* _YOUR ASSIGNMENT_
From the line with "(* ===== verification/_CoqProject ===== *)" to the final line, print the records exactly as they are.

(Beginning of SOURCE MATERIAL)

Lemma upload_json_cases del_fails fails m q body st :
  (exists r, upload_json del_fails fails m q body st = (st, r) /\ writes r = false) \/
  (exists items, jget body "products" = Ret (Some (JArr items)) /\
     items <> [] /\
     json_validate (m_id m) 0 items = Ret ([], json_batch m body) /\
     upload_json del_fails fails m q body st =
       commit del_fails fails m (replace_flag q) (json_batch m body) st).
Proof.
  unfold upload_json, json_batch.
  destruct (jget body "products") as [[v|]|] eqn:Hb;
    try (left; eexists; split; reflexivity).
  destruct v as [| | | |[|i0 rest]|]; try (left; eexists; split; reflexivity).
  destruct (json_validate (m_id m) 0 (i0 :: rest)) as [[errs P]|] eqn:Hv;
    [|left; eexists; split; reflexivity].
  destruct errs as [|e es]; [|left; eexists; split; reflexivity].
  right. exists (i0 :: rest). rewrite Hv.
  split; [reflexivity|split; [discriminate|split; reflexivity]].
Qed.

(** Every normalised row carries the authenticated merchant's id. *)
Lemma csv_validate_merchant mid k rs p :
  In p (snd (csv_validate mid k rs)) -> merchant_id p = mid.
Proof.
  revert k. induction rs as [|r rs IH]; intros k H; [destruct H|].
  cbn [csv_validate] in H.
  destruct (csv_validate mid (S k) rs) as [e P] eqn:E.
  cbn [snd] in H. destruct H as [<-|H]; [reflexivity|].
  apply (IH (S k)). rewrite E. exact H.
Qed.

Ltac run_res H :=
  repeat match type of H with
         | bind ?m _ = _ => destruct m eqn:?; cbn [bind] in H; [|discriminate H]
         end.

Lemma json_item_merchant mid n item e p :
  json_item mid n item = Ret (e, p) -> merchant_id p = mid.
Proof.
  unfold json_item. intros H. run_res H.
  injection H as _ <-. reflexivity.
Qed.

Lemma json_validate_merchant mid : forall items k E P,
  json_validate mid k items = Ret (E, P) -> forall p, In p P -> merchant_id p = mid.
Proof.
  induction items as [|it items IH]; intros k E P H p Hp.
  - injection H as _ <-. destruct Hp.
  - cbn [json_validate] in H. run_res H.
    destruct a as [e1 p1], a0 as [e2 P2].
    cbn [fst snd] in H. injection H as _ <-.
    destruct Hp as [<-|Hp].
    + eapply json_item_merchant; eassumption.
    + eapply IH; eassumption.
Qed.

(** The merchant's rows and everybody else's. *)
Definition mine (mid : string) (tbl : list product) : list product :=
  filter (of_merchant mid) tbl.

Definition others (mid : string) (tbl : list product) : list product :=
  filter (fun p => negb (of_merchant mid p)) tbl.

Lemma others_app mid l1 l2 : others mid (l1 ++ l2) = others mid l1 ++ others mid l2.
Proof. apply filter_app. Qed.

Lemma mine_app mid l1 l2 : mine mid (l1 ++ l2) = mine mid l1 ++ mine mid l2.
Proof. apply filter_app. Qed.

Lemma others_others mid l : others mid (others mid l) = others mid l.
Proof.
  induction l as [|p l IH]; [reflexivity|].
  unfold others in *; cbn [filter].
  destruct (of_merchant mid p) eqn:E; cbn [negb filter]; [exact IH|].
  rewrite E. cbn [negb]. f_equal. exact IH.
Qed.

Lemma mine_others mid l : mine mid (others mid l) = [].
Proof.
  induction l as [|p l IH]; [reflexivity|].
  unfold mine, others in *; cbn [filter].
  destruct (of_merchant mid p) eqn:E; cbn [negb filter]; [exact IH|].
  rewrite E. exact IH.
Qed.

Lemma owned_of_merchant mid p : merchant_id p = mid -> of_merchant mid p = true.
Proof. intros H. unfold of_merchant. rewrite H. apply String.eqb_refl. Qed.

Lemma mine_owned mid l : (forall p, In p l -> merchant_id p = mid) -> mine mid l = l.
Proof.
  induction l as [|p l IH]; intros H; [reflexivity|].
  unfold mine in *; cbn [filter].
  rewrite owned_of_merchant by (apply H; left; reflexivity).
  f_equal. apply IH. intros q Hq. apply H. right. exact Hq.
Qed.

Lemma others_owned mid l : (forall p, In p l -> merchant_id p = mid) -> others mid l = [].
Proof.
  induction l as [|p l IH]; intros H; [reflexivity|].
  unfold others in *; cbn [filter].
  rewrite owned_of_merchant by (apply H; left; reflexivity).
  cbn [negb]. apply IH. intros q Hq. apply H. right. exact Hq.
Qed.

Lemma in_firstn_in {A} n (l : list A) x : In x (firstn n l) -> In x l.
Proof. intros H. rewrite <- (firstn_skipn n l). apply in_or_app. left. exact H. Qed.
(* ===== verification/_CoqProject ===== *)
-Q . S2P
Prelude.v
Proc.v
Schema.v
Store.v
Api.v
Auth.v
Users.v
Calendar.v
GoogleAuth.v
Slots.v
Policies.v
Concurrency.v
System.v
Frontend.v
Pages.v
Views.v
RoleSync.v
Witnesses.v
(* ===== verification/Store.v ===== *)
(** The statements the back end sends to the store, with the triggers
    they fire (src/database/schema.sql and
    src/database/migrations/add_user_roles_table.sql).

    A statement either fails, and then the whole statement with the
    effects of its triggers is rolled back (the caller keeps the store
    it had), or it succeeds with a new store.  The two role-sync
    triggers call each other: an UPDATE of [users.role] fires
    [sync_role_to_user_roles], whose upsert into [user_roles] fires
    [sync_user_role], which updates [users] again.  The cascade is a
    mutual [Fixpoint] on the nesting depth that is left; running out of
    depth is PostgreSQL's "stack depth limit exceeded". *)

From S2P Require Import Prelude Proc Schema.

Inductive DbError :=
| SelfRoleChange      (** RAISE EXCEPTION in prevent_self_role_change *)
| StackDepthExceeded  (** the trigger cascade nests too deep *)
| UniqueViolation     (** a UNIQUE constraint (email, google_id) *)
| NoSingleRow         (** [.single()] saw zero or several rows *)
| PolicyViolation.    (** a new row violates a row-level security policy *)

#[export] Instance DbError_eq_dec : EqDecision DbError.
Proof. solve_decision. Defined.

(End of SOURCE MATERIAL)

* _ANSWER TO THE PROBLEM_
(* ===== verification/_CoqProject ===== *)
-Q . S2P
Prelude.v
Proc.v
Schema.v
Store.v
Api.v
Auth.v
Users.v
Calendar.v
GoogleAuth.v
Slots.v
Policies.v
Concurrency.v
System.v
Frontend.v
Pages.v
Views.v
RoleSync.v
Witnesses.v
(* ===== verification/Store.v ===== *)
(** The statements the back end sends to the store, with the triggers
    they fire (src/database/schema.sql and
    src/database/migrations/add_user_roles_table.sql).

    A statement either fails, and then the whole statement with the
    effects of its triggers is rolled back (the caller keeps the store
    it had), or it succeeds with a new store.  The two role-sync
    triggers call each other: an UPDATE of [users.role] fires
    [sync_role_to_user_roles], whose upsert into [user_roles] fires
    [sync_user_role], which updates [users] again.  The cascade is a
    mutual [Fixpoint] on the nesting depth that is left; running out of
    depth is PostgreSQL's "stack depth limit exceeded". *)

From S2P Require Import Prelude Proc Schema.

Inductive DbError :=
| SelfRoleChange      (** RAISE EXCEPTION in prevent_self_role_change *)
| StackDepthExceeded  (** the trigger cascade nests too deep *)
| UniqueViolation     (** a UNIQUE constraint (email, google_id) *)
| NoSingleRow         (** [.single()] saw zero or several rows *)
| PolicyViolation.    (** a new row violates a row-level security policy *)

#[export] Instance DbError_eq_dec : EqDecision DbError.
Proof. solve_decision. Defined.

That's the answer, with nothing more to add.